The Great Transition From One Humanity To Another # 7
Wanting To Have
We hurry on and come nearer, nearer to the center of the circle, we come to Judas Iscariot. You cannot use that word, that name now, can you, without a frown, almost a sneer. "Judas" - when you want to say the worst thing that you can say about anybody, you say "he is a Judas." It started somewhere in a very simple way, it started in a day when either the Lord Himself (Who knew what He was doing, mark you) or the other disciples, said to Judas: "Look here, people will give us gifts to help us along, we have to have somebody to look after the gifts. Judas, you, you have the bag."
A simple beginning, but what happened? Being in that position drew out something that was deep down in that humanity. Perhaps not even Judas knew it, but this drew it out. You know the end. A man who again goes beyond the point of return and recognizes at last that he has been betraying the Lord. Everything was put in his way of glory, the heavenly order; and there is nothing else to do but to take his own life.

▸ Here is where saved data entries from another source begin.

(** * AR-Shot: the simulation and targeting engine, and the advisor client

    A shallow embedding of [components/GeminiSlingshot.tsx] (grid model,
    match engine, target enumerator, launch and projectile physics), of the
    advisor service ([getStrategicHint] with its local fallback heuristic)
    and of the comparisons of [utils/biometrics.ts], followed by the
    properties the specification states about them and by further properties
    of the code.

    Conventions of the embedding.
    - JavaScript numbers are read as the rationals they denote ([Q]) for
      coordinates and as integers ([Z]) for rows, columns, scores and
      counters; arithmetic is exact, the rounding of IEEE doubles is not
      modelled.  A test [Math.sqrt(s) < r] with [0 <= r] is decided on the
      squares, [s < r * r]; [Math.ceil(Math.sqrt(s) / d)] is the least integer
      [k] with [s <= (k * d)^2].  Where the code meets a bound or a threshold
      exactly in this arithmetic (the length of a sub-step, the speed of a
      full pull, the similarity 0.8 of the hand scan), the statements leave
      a margin on either side of it, so that they do not depend on the last
      bits of a result.
    - [bubbles.current] is an array of objects that several routines mutate
      through references: it is a [list Bubble], and a reference to one of its
      objects is the position of that object in the list.
    - Sources of non-determinism ([Math.random], [Date.now],
      [performance.now], the network transport) are explicit inputs.
    - Services of the JavaScript runtime whose code is not part of the
      program ([Array.prototype.sort], [JSON.parse], the string-to-number
      conversion, [String.prototype.toLowerCase] and [toUpperCase]) are the
      fields of the class [Host].
    - Loops whose end is not structural ([while] over a stack or a queue)
      take a number of iterations; each comes with the lemma that the number
      it is given is enough.
    - Sound, particles, sprites and the React state that only mirrors the
      refs ([setScore], [updateAvailableColors], ...) are left out: no
      routine modelled here reads them. *)

From Stdlib Require Import ZArith QArith Qround Qabs Qpower String Ascii List Sorted Permutation
  Lia Lqa.
From stdpp Require Import gmap strings list pretty.

Local Open Scope Z_scope.

(** ** Rational helpers *)

Definition Qltb (a b : Q) : bool := negb (Qle_bool b a).

Definition Qsq (a : Q) : Q := (a * a)%Q.

(** [ceil_sqrt s] is [Math.ceil(Math.sqrt(s))] for [0 <= s]. *)
Definition ceil_sqrt (s : Q) : Z := Z.sqrt_up (Qceiling s).

Definition Qmax (a b : Q) : Q := if Qle_bool a b then b else a.
Definition Qmin (a b : Q) : Q := if Qle_bool a b then a else b.

(** ** The JavaScript host *)

Module Js.

Inductive JsNum : Type :=
| NaN
| Finite (q : Q)
| Infinite (negative : bool).

Definition isNaN (n : JsNum) : bool :=
  match n with NaN => true | _ => false end.

#[warnings="-register-all"] Inductive JsValue : Type :=
| JUndefined
| JNull
| JBool (b : bool)
| JNumber (n : JsNum)
| JString (s : string)
| JArray (items : list JsValue)
| JObject (fields : list (string * JsValue)).

Record JsError : Type := mkError { error_name : string; error_message : string }.

(** The outcome of an expression that may throw. *)
Inductive Completion (A : Type) : Type :=
| Normal (a : A)
| Throw (e : JsError).
Arguments Normal {A} a.
Arguments Throw {A} e.

#[global] Instance completion_ret : MRet Completion := fun A a => Normal a.

#[global] Instance completion_bind : MBind Completion := fun A B k m =>
  match m with
  | Normal a => k a
  | Throw e => Throw e
  end.

(** What the program takes from the runtime.  [toLowerCase] and [toUpperCase]
    are the methods of [String.prototype], which follow the case mappings of
    Unicode; these mappings remove no character, so the lower case of a string
    that is not empty is not empty. *)
Class Host : Type := {
  array_sort : forall {A : Type}, (A -> A -> Q) -> list A -> list A;
  JSON_parse : string -> Completion JsValue;
  StringToNumber : string -> JsNum;
  ObjectToNumber : JsValue -> Completion JsNum;
  toLowerCase : string -> string;
  toUpperCase : string -> string;
  toLowerCase_keeps : forall s : string, s <> "" -> toLowerCase s <> ""
}.

(** ToBoolean. *)
Definition truthy (v : JsValue) : bool :=
  match v with
  | JUndefined | JNull => false
  | JBool b => b
  | JNumber NaN => false
  | JNumber (Finite q) => negb (Qeq_bool q 0)
  | JNumber (Infinite _) => true
  | JString s => negb (String.eqb s "")
  | JArray _ | JObject _ => true
  end.

(** [a || b] on values. *)
Definition orElse (a b : JsValue) : JsValue := if truthy a then a else b.

(** [Number(v)]. *)
Definition Number `{Host} (v : JsValue) : Completion JsNum :=
  match v with
  | JUndefined => Normal NaN
  | JNull => Normal (Finite 0)
  | JBool b => Normal (Finite (if b then 1 else 0))
  | JNumber n => Normal n
  | JString s => Normal (StringToNumber s)
  | JArray _ | JObject _ => ObjectToNumber v
  end.

Fixpoint lookupField (k : string) (fields : list (string * JsValue)) : JsValue :=
  match fields with
  | [] => JUndefined
  | (k', v) :: rest => if String.eqb k k' then v else lookupField k rest
  end.

(** [v.k] for the keys the program reads, none of which is a property of a
    built-in prototype. *)
Definition getProp (v : JsValue) (k : string) : Completion JsValue :=
  match v with
  | JUndefined =>
      Throw (mkError "TypeError" ("Cannot read properties of undefined (reading '" ++ k ++ "')"))
  | JNull =>
      Throw (mkError "TypeError" ("Cannot read properties of null (reading '" ++ k ++ "')"))
  | JObject fields => Normal (lookupField k fields)
  | _ => Normal JUndefined
  end.

(** [s.includes(sub)]. *)
Definition includes (s sub : string) : bool :=
  match String.index 0 sub s with
  | Some _ => true
  | None => false
  end.

Definition upperAscii (c : ascii) : ascii :=
  let n := nat_of_ascii c in
  if ((97 <=? n) && (n <=? 122))%nat then ascii_of_nat (n - 32) else c.

Definition lowerAscii (c : ascii) : ascii :=
  let n := nat_of_ascii c in
  if ((65 <=? n) && (n <=? 90))%nat then ascii_of_nat (n + 32) else c.

Fixpoint mapString (f : ascii -> ascii) (s : string) : string :=
  match s with
  | EmptyString => EmptyString
  | String c rest => String (f c) (mapString f rest)
  end.

Definition mapString_keeps (f : ascii -> ascii) (s : string) :
  s <> "" -> mapString f s <> "" :=
  match s with
  | EmptyString => fun Hs _ => Hs eq_refl
  | String c rest => fun _ He =>
      match He in _ = t return match t with EmptyString => False | String _ _ => True end with
      | eq_refl => I
      end
  end.
(** * Load manager and section stopwatch of the query engine

    A shallow embedding of [src/src/data/graphql/effort.rs] (the query load
    manager: [LoadManager::decide], [LoadManager::update_kill_rate],
    [KillState::log_event], [QueryEffort]) and of
    [src/src/components/metrics/stopwatch.rs] ([StopwatchMetrics],
    [StopwatchInner], [Section]).

    Rust's [f64] is Rocq's primitive binary64 [float]: the kernel's
    operations are the IEEE-754 ones with round-to-nearest-even, and
    [FloatAxioms] relates them to [SpecFloat].  An [Instant] is a count of
    nanoseconds ([N]), a [Duration] as well. *)

From Stdlib Require Import ZArith Floats.
From stdpp Require Import base gmap strings list.

Local Set Warnings "-inexact-float".

(* ================================================================= *)
(** ** f64 helpers *)

Module F64.

Open Scope float_scope.

(** [f64::min]: the other argument when one is NaN, else the smaller
    (libm's [fmin]: [if x.is_nan() || y < x { y } else { x }]). *)
Definition f64_min (x y : float) : float :=
  if is_nan x || (y <? x) then y else x.

(** [f64::max] (libm's [fmax]: [if x.is_nan() || x < y { y } else { x }]). *)
Definition f64_max (x y : float) : float :=
  if is_nan x || (x <? y) then y else x.

Close Scope float_scope.

(** [n as f64] for an unsigned integer: round to nearest, ties to even. *)
Definition N_to_f64 (n : N) : float :=
  SF2Prim (binary_normalize prec emax (Z.of_N n) 0%Z false).

End F64.

(* ================================================================= *)
(** ** effort.rs: the query load manager *)

Module Effort.
Import F64.

(** [Instant] and [Duration], in nanoseconds. *)
Abbreviation Instant := N (only parsing).
Abbreviation Duration := N (only parsing).

Definition ZERO_DURATION : Duration := 0%N.
Definition from_millis (ms : N) : Duration := (ms * 1000000)%N.
Definition from_secs (s : N) : Duration := (s * 1000000000)%N.
Definition as_millis (d : Duration) : N := (d / 1000000)%N.
Definition saturating_duration_since (now earlier : Instant) : Duration :=
  (now - earlier)%N.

What has been exposed? What is it in this humanity that is down there in the root of things and comes up and up if only given an opportunity? I heard Dr. Campbell Morgan once say in preaching that we are capable of anything if only we have the opportunity for it. That is searching. What is come out? Covetousness, that is all. Wanting to have; and my friends, while you shrink from the name Judas, be careful, this is in us all, even in the work of the Lord. Covetousness to be recognized, to be given opportunities of service, wanting for ourselves even in the things of God. As disciples, the root may be there - this wanting to have, to make ourselves something. Covetousness, which the Word says is idolatry. The Cross will discover what is in us, it will bring it out - Well, that is Judas.
A Man Who Did Not Know Himself
Now let us come nearer still, perhaps to the innermost circle. Simon Peter. Simon Peter is a man who did not know himself and who thought so differently about himself from what was true: "I will never forsake Thee, I will go with Thee even unto death. Though all men forsake Thee, yet will I not. I will not," - "I will "I." Where did that begin? You have heard this before. Blinded by this ego, this self-hood, oh, Simon Peter, you do not know yourself, but the Cross is going to uncover you,find you out, and expose you and devastate you. You will go out in despair of yourself and shed many tears. The Lord will have to send someone searching for you with a special message: "Go to My disciples and to Peter ... I know what is happening there, I know where he is and what is happening."
Poor, poor Simon Peter. What was happening? Well, the Lord told Simon Peter what would happen, and Simon Peter did not understand it until afterwards. "Simon, Simon, satan has desired to have thee, that he may sift thee as wheat" - strip off that false covering of self-hood that covers. Really, Peter, what is there, you do not know ... sift you as wheat.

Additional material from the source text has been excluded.